The easternmost part of the Hrabák-Holešice alluvial system represents the oldest stage of expansion of the fluvial system of the Central River to the peat swamp – “clastic package 1” described by Rajchl and Uličný (2005). All younger (2–5) clastic packages described by these authors were deposited on the overbank fines of this first stage. This first stage created a southeast–northwest-orientated belt of complex sand/silt/clay sediments with a total thickness of up to 90 m while the thicknesses of the other, younger stages usually do not exceed 60 m. Strata (silt, clay) within this structure are strongly inclined (up to 35°) in the lower part while the stratification in the upper part is generally horizontal. This clastic package is bordered by a fault plane (probably a growth fault) on the western side of the structure (Fig. 7d). This system of faults is almost parallel to the axis of the structure and dips beneath the structure (to the northeast). According to borehole data, the fault does not continue deeper to the underlying sediments beneath the Main Coal. This main fault is accompanied by many minor faults, often with opposite orientation. Architectural analysis is challenging because there are many irregular bodies of channel fill (sand, silt) and lacustrine sediments (stratified clays) alternating with overbank fines (massive silty clay) and dark brown to black coaly clays. Only the strata of coaly clays can be used for the discrimination of many sedimentary substages because this type of sediments can be well correlated. Owing to the presence of dark-coloured coaly clays, at least four developmental substages were identified in this easternmost clastic package. The structure is accompanied by a missing or reduced coal seam within the belt more than 3 km long and 100–300 m wide (Fig. 5). On the other hand, the eastern edge of the structure is typical by elevated thicknesses of underlying coal, reaching a maximum of 40 m. Ordinary thicknesses of coal deposited beneath the Hrabák-Holešice alluvial system are 25–30 m in the Vršany Mine area (Tab. 1). Younger stages of the Hrabák-Holešice alluvial system described by Rajchl and Uličný (2005) are not associated with any major deformation of the coal seam resulting in its absence.

Fig. 7
Fig. 7.Photos of the Hrabák-Holešice alluvial system in the Vršany Mine. a – a general view of the Vršany Mine with a clearly visible light strip of the missing coal seam. b – the upper part of the alluvial sediments at the place of the missing coal seam. A significant inclination of the originally horizontal strata (dark clays) is noticeable. Photo by P. Šulcek. c – channel sediments showing oblique aggradation in the upper part of the Hrabák-Holešice system. d – a sharp contact (probably a growth fault) between the coal and the alluvial sediments at the place of the missing coal seam.
Tab. 1
Tab. 1.A summary of the parameters of the described alluvial systems.

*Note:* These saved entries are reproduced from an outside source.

(** [close()] by the holder of the lock when another lock call is first
    in the queue and no continuation is pending: three continuations
    later the handle of that call is locked. *)
Lemma close_handoff_state (h c c' jid : nat) (o o' : SillyDB) (l l' : lockcall)
    (u : string) (st : SillyDBStatus) (job : DBTransaction) (rest : list DBTransaction)
    (m : machine) :
  objects m !! h = Some o -> unlockDB o = Some c ->
  lockcalls m !! c = Some l -> lc_resolved l = false ->
  lc_parked l = Some (MHandler u unlock jid None None) ->
  databases m !! u = Some st -> tx_list (tx_unlock st) = job :: rest ->
  job_todo job = TodoLock c' ->
  lockcalls m !! c' = Some l' -> c' <> c -> lc_resolved l' = false ->
  objects m !! lc_db l' = Some o' ->
  jobqueue m = [] ->
  holds (run [Call (Close h); Tick; Tick; Tick] m) (lc_db l') (UID o')
  /\ tx_list (queue_of u unlock (run [Call (Close h); Tick; Tick; Tick] m)) = rest.
Proof.
  intros Ho Hun Hlc Hlr Hlp Hst Hlist Hjob Hlc' Hne Hlr' Ho' Hj.
  set (os1 := <[h := with_locking false o]> (objects m)).
  set (ls1 := <[c := with_resolved l]> (lockcalls m)).
  set (t' := MHandler u unlock (job_uuid job) (job_resolve job) None).
  set (ls2 := <[c' := with_parked t' l']> ls1).
  set (st2 := with_transaction unlock {| tx_list := rest; tx_uuid := Some (job_uuid job) |} st).
  set (mk := fun dbs ls q hs =>
               {| root := root m; databases := dbs; disk := disk m; objects := os1;
                  lockcalls := ls; jobqueue := q; history := hs |}).
  assert (H1 : fst (close h m) = mk (databases m) ls1 [MHandler u unlock jid None None]
                                    (history m)).
  { unfold close. rewrite Ho, Hun. unfold resolve_lock. rewrite Hlc, Hlr, Hlp.
    machine_simpl. rewrite Hj. reflexivity. }
  assert (Hls1 : ls1 !! c' = Some l').
  { unfold ls1. rewrite list_lookup_insert_ne by congruence. exact Hlc'. }
  assert (H2 : tick (mk (databases m) ls1 [MHandler u unlock jid None None] (history m))
               = mk (<[u := st2]> (databases m)) ls2 [MLockDB_return c']
                    (history m ++ [Finished u unlock jid; Started u unlock job])).
  { unfold tick, mk. machine_simpl. cbn [run_microtask]. machine_simpl.
    unfold handler. machine_simpl. rewrite Hst. cbn [transactions]. rewrite Hlist.
    unfold run_todo. rewrite Hjob. machine_simpl. rewrite Hls1, Hlr'. machine_simpl.
    f_equal. rewrite <- app_assoc. reflexivity. }
  assert (H3 : tick (mk (<[u := st2]> (databases m)) ls2 [MLockDB_return c']
                        (history m ++ [Finished u unlock jid; Started u unlock job]))
               = mk (<[u := st2]> (databases m)) ls2 [MUse (lc_db l') c']
                    (history m ++ [Finished u unlock jid; Started u unlock job])).
  { unfold tick, mk. machine_simpl. cbn [run_microtask]. machine_simpl.
    unfold ls2. rewrite list_lookup_insert_eq by (eapply lookup_lt_Some; exact Hls1).
    machine_simpl. reflexivity. }
  assert (Hox : exists ox, os1 !! lc_db l' = Some ox /\ UID ox = UID o').
  { unfold os1. destruct (decide (lc_db l' = h)) as [E|E].
    - rewrite E in *. rewrite list_lookup_insert_eq by (eapply lookup_lt_Some; exact Ho).
      eexists. split; [reflexivity|]. cbn [UID with_locking]. congruence.
    - rewrite list_lookup_insert_ne by congruence. eauto. }
  destruct Hox as (ox & Hox & Hux).
  unfold run. cbn [fold_left step perform]. rewrite H1, H2, H3.
  unfold tick, mk. machine_simpl. cbn [run_microtask]. machine_simpl. rewrite Hox.
  machine_simpl. split.
  - eexists. cbn [objects].
    split; [apply list_lookup_insert_eq; eapply lookup_lt_Some; exact Hox|].
    split; [exact Hux | reflexivity].
  - unfold queue_of. cbn [databases]. rewrite lookup_insert_eq. reflexivity.
Qed.
End Handoff.
(** [_Q_RE] anchored at the head of [s]: groups 1 and 2. *)
Definition q_re_here (s : pystr) : option (pystr * pystr) :=
  match s with
  | y1 :: y2 :: y3 :: y4 :: t =>
      if forallb isdecimal [y1; y2; y3; y4] then
        match skip_spaces t with
        | c :: t' =>
            if (c =? ch_nyeon)%N then
              match lazy_quarter t' with
              | Some q => Some ([y1; y2; y3; y4], [q])
              | None => None
              end
            else None
        | [] => None
        end
      else None
  | _ => None
  end.

Definition extract_year_quarter (text : pystr) : option Z * option Z :=
  match re_search q_re_here text with
  | None => (None, None)
  | Some (g1, g2) => (Some (int_of_digits g1), Some (int_of_digits g2))
  end.

Definition is_date_sep (c : N) : bool :=
  ((c =? 46) || (c =? 45) || (c =? 47))%N.  (* . - / *)

(** [(\d{1,2})[.\-/]]: two digits are tried before one. *)
Definition month_sep_here (s : pystr) : option (pystr * pystr) :=
  match s with
  | m1 :: m2 :: t =>
      if isdecimal m1 && isdecimal m2 then
        match t with
        | c :: t' => if is_date_sep c then Some ([m1; m2], t') else None
        | [] => None
        end
      else if isdecimal m1 && is_date_sep m2 then Some ([m1], t)
      else None
  | _ => None
  end.

(** Greedy [(\d{1,2})] *)
Definition day_here (s : pystr) : option pystr :=
  match s with
  | d1 :: d2 :: _ =>
      if isdecimal d1 then Some (if isdecimal d2 then [d1; d2] else [d1])
      else None
  | [d1] => if isdecimal d1 then Some [d1] else None
  | [] => None
  end.

(** [(\d{4})[.\-/](\d{1,2})[.\-/](\d{1,2})] anchored at the head of [s] *)
Definition date_re_here (s : pystr) : option (pystr * pystr * pystr) :=
  match s with
  | y1 :: y2 :: y3 :: y4 :: c :: t =>
      if forallb isdecimal [y1; y2; y3; y4] && is_date_sep c then
        match month_sep_here t with
        | Some (mo, t') =>
            match day_here t' with
            | Some d => Some ([y1; y2; y3; y4], mo, d)
            | None => None
            end
        | None => None
        end
      else None
  | _ => None
  end.

Definition parse_date_loose (s : pystr) : result (option date) :=
  match re_search date_re_here s with
  | None => Ok None
  | Some (g1, g2, g3) =>
      let y := int_of_digits g1 in
      let mo := int_of_digits g2 in
      let d := int_of_digits g3 in
      try_except
        (let* dt := date_new y mo d in Ok (Some dt))
        (fun _ => Ok None)
  end.

(** *** Vocabulary of the statements about [parse_date_loose] *)

(** At the head of [suf]: four digits [g1], a separator, one or two digits
    [g2], a separator (any of the three), one or two digits [g3]. *)
Definition loose_date_at (suf g1 g2 g3 : pystr) : Prop :=
  exists c1 c2 rest,
    suf = g1 ++ c1 :: g2 ++ c2 :: g3 ++ rest
    /\ length g1 = 4%nat
    /\ (length g2 = 1%nat \/ length g2 = 2%nat)
    /\ (length g3 = 1%nat \/ length g3 = 2%nat)
    /\ forallb isdecimal (g1 ++ g2 ++ g3) = true
    /\ is_date_sep c1 = true /\ is_date_sep c2 = true.

(** The occurrence [re.search] settles on: [s] is [pre], then four digits
    [g1], a separator, the month digits [g2], a separator and the day digits
    [g3], where the day takes a second digit whenever one follows, and no
    occurrence starts further left than [pre]. *)
Definition leftmost_date (s pre g1 g2 g3 : pystr) : Prop :=
  exists c1 c2 rest,
    s = pre ++ g1 ++ c1 :: g2 ++ c2 :: g3 ++ rest
    /\ length g1 = 4%nat
    /\ (length g2 = 1%nat \/ length g2 = 2%nat)
    /\ (length g3 = 1%nat \/ length g3 = 2%nat)
    /\ forallb isdecimal (g1 ++ g2 ++ g3) = true
    /\ is_date_sep c1 = true /\ is_date_sep c2 = true
    /\ (length g3 = 1%nat ->
        match rest with c :: _ => isdecimal c = false | [] => True end)
    /\ forall pre' suf' h1 h2 h3,
         s = pre' ++ suf' -> (length pre' < length pre)%nat ->
         ~ loose_date_at suf' h1 h2 h3.

(** The stricter reading that asks for the same separator twice, and for
    a valid calendar date, at the head of [s]. *)
Definition same_sep_date_here (s : pystr) : bool :=
  match s with
  | y1 :: y2 :: y3 :: y4 :: c :: t =>
      forallb isdecimal [y1; y2; y3; y4] && is_date_sep c
      && existsb
           (fun lens : nat * nat =>
              let g2 := take (fst lens) t in
              match drop (fst lens) t with
              | c2 :: t' =>
                  let g3 := take (snd lens) t' in
                  (c2 =? c)%N
                  && (length g2 =? fst lens)%nat && (length g3 =? snd lens)%nat
                  && forallb isdecimal (g2 ++ g3)
                  && is_ok (date_new (int_of_digits [y1; y2; y3; y4])
                                     (int_of_digits g2) (int_of_digits g3))
              | [] => false
              end)
           [(1, 1); (1, 2); (2, 1); (2, 2)]%nat
  | _ => false
  end.

(** ... anywhere in [s]. *)
Fixpoint same_sep_date_in (s : pystr) : bool :=
  same_sep_date_here s
  || match s with
     | [] => false
     | _ :: t => same_sep_date_in t
     end.

Record DocItem := mkDocItem {
  nid : pystr;
  title : pystr;
  pub_date : option date;
  url : pystr
}.

Record Attachment := mkAttachment {
  att_nid : pystr;
  filename : pystr;
  att_url : pystr
}.

End opengov_text.

Import opengov_text.

(** ** main.py: quarter status reconciliation *)

Module reconcile.
Import timeutil orgs.

(** The four status strings. *)
Inductive Status := OK | LATE | PENDING | MISSING.

Global Instance Status_eq_dec : EqDecision Status.
Proof. solve_decision. Defined.

(** Keys of both dictionaries: (organization name, year, quarter). *)
Definition Key : Type := pystr * Z * Z.

(** Lines 44-57: what one document contributes, [None] when the loop
    body reaches a [continue]. *)
Definition observe (orgs : list Org) (buffer_days : Z) (d : DocItem)
  : result (option (Key * Status)) :=
  match match_org orgs (title d) with
  | None => Ok None
  | Some [] => Ok None   (* [not org] also holds for the empty name *)
  | Some org =>
      match extract_year_quarter (title d) with
      | (Some y, Some q) =>
          let* deadline := quarter_deadline y q buffer_days in
          let st :=
            match pub_date d with
            | None => OK
            | Some p => if date_le p deadline then OK else LATE
            end in
          Ok (Some ((org, y, q), st))
      | _ => Ok None
      end
  end.

(** Lines 59-63 *)
Definition merge (found : gmap Key Status) (key : Key) (st : Status)
  : gmap Key Status :=
  match found !! key with
  | None => <[key := st]> found
  | Some old =>
      if bool_decide (old <> OK) && bool_decide (st = OK)
      then <[key := OK]> found
      else found
  end.

(** Body of the loop over [docs] *)
Definition scan_doc (orgs : list Org) (buffer_days : Z)
           (found : gmap Key Status) (d : DocItem) : result (gmap Key Status) :=
  let* o := observe orgs buffer_days d in
  match o with
  | None => Ok found
  | Some (key, st) => Ok (merge found key st)
  end.

(** Body of the inner loop over [quarters] *)
Definition fill_quarter (today : date) (buffer_days : Z)
           (found : gmap Key Status) (org : Org)
           (result_ : gmap Key Status) (yq : YearQuarter)
  : result (gmap Key Status) :=
  let key : Key := (name org, yq_year yq, yq_quarter yq) in
  match found !! key with
  | Some st => Ok (<[key := st]> result_)
  | None =>
      let* dl := quarter_deadline (yq_year yq) (yq_quarter yq) buffer_days in
      Ok (<[key := if date_le today dl then PENDING else MISSING]> result_)
  end.

Definition compute_quarter_status (orgs : list Org) (docs : list DocItem)
           (today : date) (buffer_days lookback_count : Z)
  : result (gmap Key Status) :=
  let* found := for_each (scan_doc orgs buffer_days) docs ∅ in
  let quarters := report_quarters today in
  for_each
    (fun result_ org =>
       for_each (fill_quarter today buffer_days found org) quarters result_)
    orgs ∅.

Definition is_doc_in_month (d : DocItem) (start end_ : date) : bool :=
  match pub_date d with
  | None => false
  | Some p => date_le start p && date_lt p end_
  end.

(** Line 113 *)
Definition month_docs (docs : list DocItem) (start end_ : date) : list DocItem :=
  List.filter (fun d => is_doc_in_month d start end_) docs.

(** *** Vocabulary of the statements about the reconciliation *)

(** Some document of [docs] contributes status [st] to [key]. *)
Definition observed (orgs_ : list Org) (buffer_days : Z)
           (docs : list DocItem) (key : Key) (st : Status) : Prop :=
  exists d, In d docs /\ observe orgs_ buffer_days d = Ok (Some (key, st)).

(** Line 71 *)
Definition key_of (org : Org) (yq : YearQuarter) : Key :=
  (name org, yq_year yq, yq_quarter yq).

Common and contrasting features of the described alluvial sedimentary systems

General features of the described alluvial sedimentary systems are summarized in Tab. 1.

It has to be mentioned that all sediments of the described alluvial systems sharply overlie older coal beds in vertical direction. This corresponds with the known avulsions of the river within the large Most Basin peat swamp area (Rajchl & Uličný, 2005). With the exception of the oldest described alluvial system on the bottom of the seam, all alluvial systems were characterized as for their deformations. Listric faults were developed at the boundary between the channel sediments and the finer overbank deposits or the coal seam. These faults are usually systematically developed on one side of the channel belt. Close to the fault, diverging stratification (mostly of silts) and a variable inclination of strata in the lower part of the channel were observed. The strike of the fault plane was always parallel to the axis of the alluvial system and the listric forms were terminated at the base of the coal seam by passing to horizontal dips. The described features of the faults are considered to be typical for growth faults (Bruce, 1973; Crans et al., 1980; Mach, 2002; Morley & Guerin, 1996). At the lower end of these growth faults, the seam is often removed down the fault dip. In some cases, the coal seam is absent in this area and can be thickened farther away from this area (Fig. 5).

Discussion

Peat thickness and overburden as controls on compaction

The study of alluvial systems of the Most Basin in an environment with underlying peat shows the direct influence of synsedimentary compaction on the development of these systems. Principal factors influencing the development of the alluvial systems appear to be the thickness of the uncompacted peat, its composition (proportion of clastics/ash) and the character of the alluvial systems (their duration, prevailing type of clastics). Of course, it has to be noted that the term “uncompacted” peat is not fully correct. The term “partly compacted” peat is a more appropriate one. The process of peat compaction in a peat swamp environment can be well described by soil mechanics formula of segment with height compaction s = h·C-1·2.3 log (σ1/ σ2), where h is the height of the segment, C is the height compaction coefficient of the material, σ1 is the starting vertical load and σ2 is the total vertical load after loading the next segment. Coefficient C used for peat is in the range of 3–7 (30–120 for clay and 150–250 for sand): more compactable materials show lower C values (Myslivec et al., 1970). Using this formula, the process of accumulation of peat and, in the second step, of clastic sediments was modelled by Mach (2002).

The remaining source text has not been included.